** TASK INPUTS follows **
(** * Ticket manager: ordering, numbering and step cascade

    A shallow embedding of the ticket/step engine of the ticket manager:
    the Express/SQLite gateway of [server.js] and the browser client, in
    its later revision (numbering modes, debounced notes, drag
    reordering).  The earlier client revision [app.js] has the same
    delete, navigation and step code; its number generator, which differs,
    is embedded next to the later one.

    - [Gateway]: the two tables and the eight request handlers.
    - [Client]: the module-level variables of the client and the
      functions that change them.  Every function that calls [fetch]
      takes [online]: [true] when the request is answered (with whatever
      status), [false] when [fetch] rejects and the [catch] branch runs.
      A request that is answered is answered before the next one is sent.
    - [EventLoop]: the client together with the timers armed by
      [setTimeout] and a clock in milliseconds, for the debounced notes.

    JavaScript numbers that the code uses as identifiers, ticket numbers
    and positions are integers here ([Z]); [-1] is kept as the result of
    [findIndex] on a miss.  Where the code adds to a number it has read
    back (a ticket number, an [order_index]) the sum is the one doubles
    give ([JsNumber]).  The columns [created_at] and [updated_at] and the
    DOM are left out, but for two places where the code depends on
    them: [renderTickets] throws on an entry of [tickets] that has no
    colour, and the notes export reads the text areas. *)

From Stdlib Require Import ZArith Lia.
From stdpp Require Import base option list sorting gmap strings.

Local Open Scope Z_scope.
#[local] Set Warnings "-clear-no-such-hyp".

(** ** Entities *)

Module Ticket.
Record t : Type := mk {
  id : Z;
  ticket_number : Z;
  color : string;
  notes : string;
  current_step_id : option Z;      (* [None] is SQL NULL / JS null *)
  order_index : Z
}.

Definition set_ticket_number (n : Z) (x : t) : t :=
  mk (id x) n (color x) (notes x) (current_step_id x) (order_index x).
Definition set_color (c : string) (x : t) : t :=
  mk (id x) (ticket_number x) c (notes x) (current_step_id x) (order_index x).
Definition set_notes (s : string) (x : t) : t :=
  mk (id x) (ticket_number x) (color x) s (current_step_id x) (order_index x).
Definition set_current_step_id (s : option Z) (x : t) : t :=
  mk (id x) (ticket_number x) (color x) (notes x) s (order_index x).
Definition set_order_index (i : Z) (x : t) : t :=
  mk (id x) (ticket_number x) (color x) (notes x) (current_step_id x) i.
End Ticket.

Module Step.
Record t : Type := mk {
  id : Z;
  name : string;
  order_index : Z
}.

Definition set_name (s : string) (x : t) : t := mk (id x) s (order_index x).
Definition set_order_index (i : Z) (x : t) : t := mk (id x) (name x) i.
End Step.

(** Request bodies.  A field that is absent from the JSON body reads as
    [undefined] on the server: [None] here. *)
Module TicketBody.
Record t : Type := mk {
  ticket_number : option Z;
  color : option string;
  notes : option string;
  current_step_id : option (option Z);   (* [Some None] is an explicit null *)
  order_index : option Z
}.
Definition empty : t := mk None None None None None.
End TicketBody.

Module StepBody.
Record t : Type := mk {
  name : option string;
  order_index : option Z
}.
Definition empty : t := mk None None.
End StepBody.

(** ** Arrays the JavaScript way *)

Section JsArray.
Context {A : Type}.

(** [arr.find(p)]: the first element that satisfies [p]. *)
Fixpoint js_find (p : A → bool) (l : list A) : option A :=
  match l with
  | [] => None
  | x :: l' => if p x then Some x else js_find p l'
  end.

(** [arr.findIndex(p)]: the first position, or [-1]. *)
Fixpoint js_findIndex_from (p : A → bool) (l : list A) (i : Z) : Z :=
  match l with
  | [] => -1
  | x :: l' => if p x then i else js_findIndex_from p l' (i + 1)
  end.
Definition js_findIndex (p : A → bool) (l : list A) : Z :=
  js_findIndex_from p l 0.

(** The object returned by [find] is shared with the array: a write to
    it is a write to the first matching element. *)
Fixpoint update_first (p : A → bool) (f : A → A) (l : list A) : list A :=
  match l with
  | [] => []
  | x :: l' => if p x then f x :: l' else x :: update_first p f l'
  end.

(** [arr[i]] for a JS number [i]: [undefined] outside the array. *)
Definition js_nth (l : list A) (i : Z) : option A :=
  if i <? 0 then None else l !! Z.to_nat i.

(** The start position [splice] works with: a negative start counts
    from the end, and the result is clamped to [0, length]. *)
Definition splice_start (l : list A) (start : Z) : nat :=
  let len := Z.of_nat (length l) in
  Z.to_nat (if start <? 0 then Z.max (len + start) 0 else Z.min start len).

(** [const [item] = arr.splice(start, 1)]: the removed element
    ([undefined] when there is none) and the remaining array. *)
Definition splice_take (l : list A) (start : Z) : option A * list A :=
  let k := splice_start l start in
  (l !! k, take k l ++ drop (S k) l).

(** [arr.splice(start, 0, item)]. *)
Definition splice_put (l : list A) (start : Z) (item : A) : list A :=
  let k := splice_start l start in
  take k l ++ item :: drop k l.

(** [arr.forEach((x, i) => ...)] where the body rewrites [x] from [i]. *)
Fixpoint mapi_from (f : Z → A → A) (l : list A) (i : Z) : list A :=
  match l with
  | [] => []
  | x :: l' => f i x :: mapi_from f l' (i + 1)
  end.
Definition mapi (f : Z → A → A) (l : list A) : list A := mapi_from f l 0.
End JsArray.

(** [a || b] on strings: the empty string is falsy. *)
Definition or_string (a : option string) (b : string) : string :=
  match a with
  | Some s => if String.eqb s "" then b else s
  | None => b
  end.

(** [a || null] on an identifier: [undefined], [null] and [0] give null. *)
Definition or_null (a : option Z) : option Z :=
  match a with
  | Some n => if n =? 0 then None else Some n
  | None => None
  end.

(** ** Numbers *)

Module JsNumber.

(** The double nearest to the integer [x], ties to the even
    significand: every integer up to 2^53 in magnitude is a double,
    beyond that the low bits are rounded away.  (Nothing here comes near
    the largest double.) *)
Definition round (x : Z) : Z :=
  let a := Z.abs x in
  if a <=? 2 ^ 53 then x else
  let ulp := 2 ^ (Z.log2 a - 52) in
  let q := a / ulp in
  let r := a mod ulp in
  let q' :=
    if 2 * r <? ulp then q
    else if ulp <? 2 * r then q + 1
    else if Z.even q then q else q + 1 in
  Z.sgn x * (q' * ulp).

(** [a + b] on two numbers that hold integers. *)
Definition add (a b : Z) : Z := round (a + b).

End JsNumber.

(** ** The persistence gateway ([server.js])

    The tables are those of [initDatabase]: ids are AUTOINCREMENT
    primary keys, [tickets.ticket_number] is UNIQUE, and
    [tickets.current_step_id] references [steps(id)] (the SQLite build
    that [better-sqlite3] ships enforces foreign keys).  A statement that
    breaks a constraint throws, and each handler answers 500 from its
    [catch]. *)

Module Gateway.

Record Database : Type := mkDb {
  tickets : list Ticket.t;          (* table [tickets], in rowid order *)
  steps : list Step.t;              (* table [steps], in rowid order *)
  tickets_seq : Z;                  (* AUTOINCREMENT: largest id given so far *)
  steps_seq : Z
}.

Inductive Response (A : Type) : Type :=
| Reply (status : Z) (body : A)
| Failure (status : Z) (error : string).
Arguments Reply {A} status body.
Arguments Failure {A} status error.

Definition status {A} (r : Response A) : Z :=
  match r with Reply s _ => s | Failure s _ => s end.

(** [SELECT MAX(c) FROM t]: NULL on an empty table. *)
Definition sql_max (l : list Z) : option Z :=
  match l with
  | [] => None
  | x :: l' => Some (foldr Z.max x l')
  end.

(** The id an AUTOINCREMENT column gives to the next row. *)
Definition next_rowid (seq : Z) (ids : list Z) : Z :=
  Z.max seq (default 0 (sql_max ids)) + 1.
** End of TASK INPUTS **
--- WHAT YOU HAVE TO DO ---
For each line in the data that contains the string "then", give a copy of that line.

--- WRITTEN SOLUTION ---
  | x :: l' => if p x then Some x else js_find p l'
  | x :: l' => if p x then i else js_findIndex_from p l' (i + 1)
  | x :: l' => if p x then f x :: l' else x :: update_first p f l'
  if i <? 0 then None else l !! Z.to_nat i.
  Z.to_nat (if start <? 0 then Z.max (len + start) 0 else Z.min start len).
  | Some s => if String.eqb s "" then b else s
  | Some n => if n =? 0 then None else Some n
  if a <=? 2 ^ 53 then x else
    if 2 * r <? ulp then q
    else if ulp <? 2 * r then q + 1
    else if Z.even q then q else q + 1 in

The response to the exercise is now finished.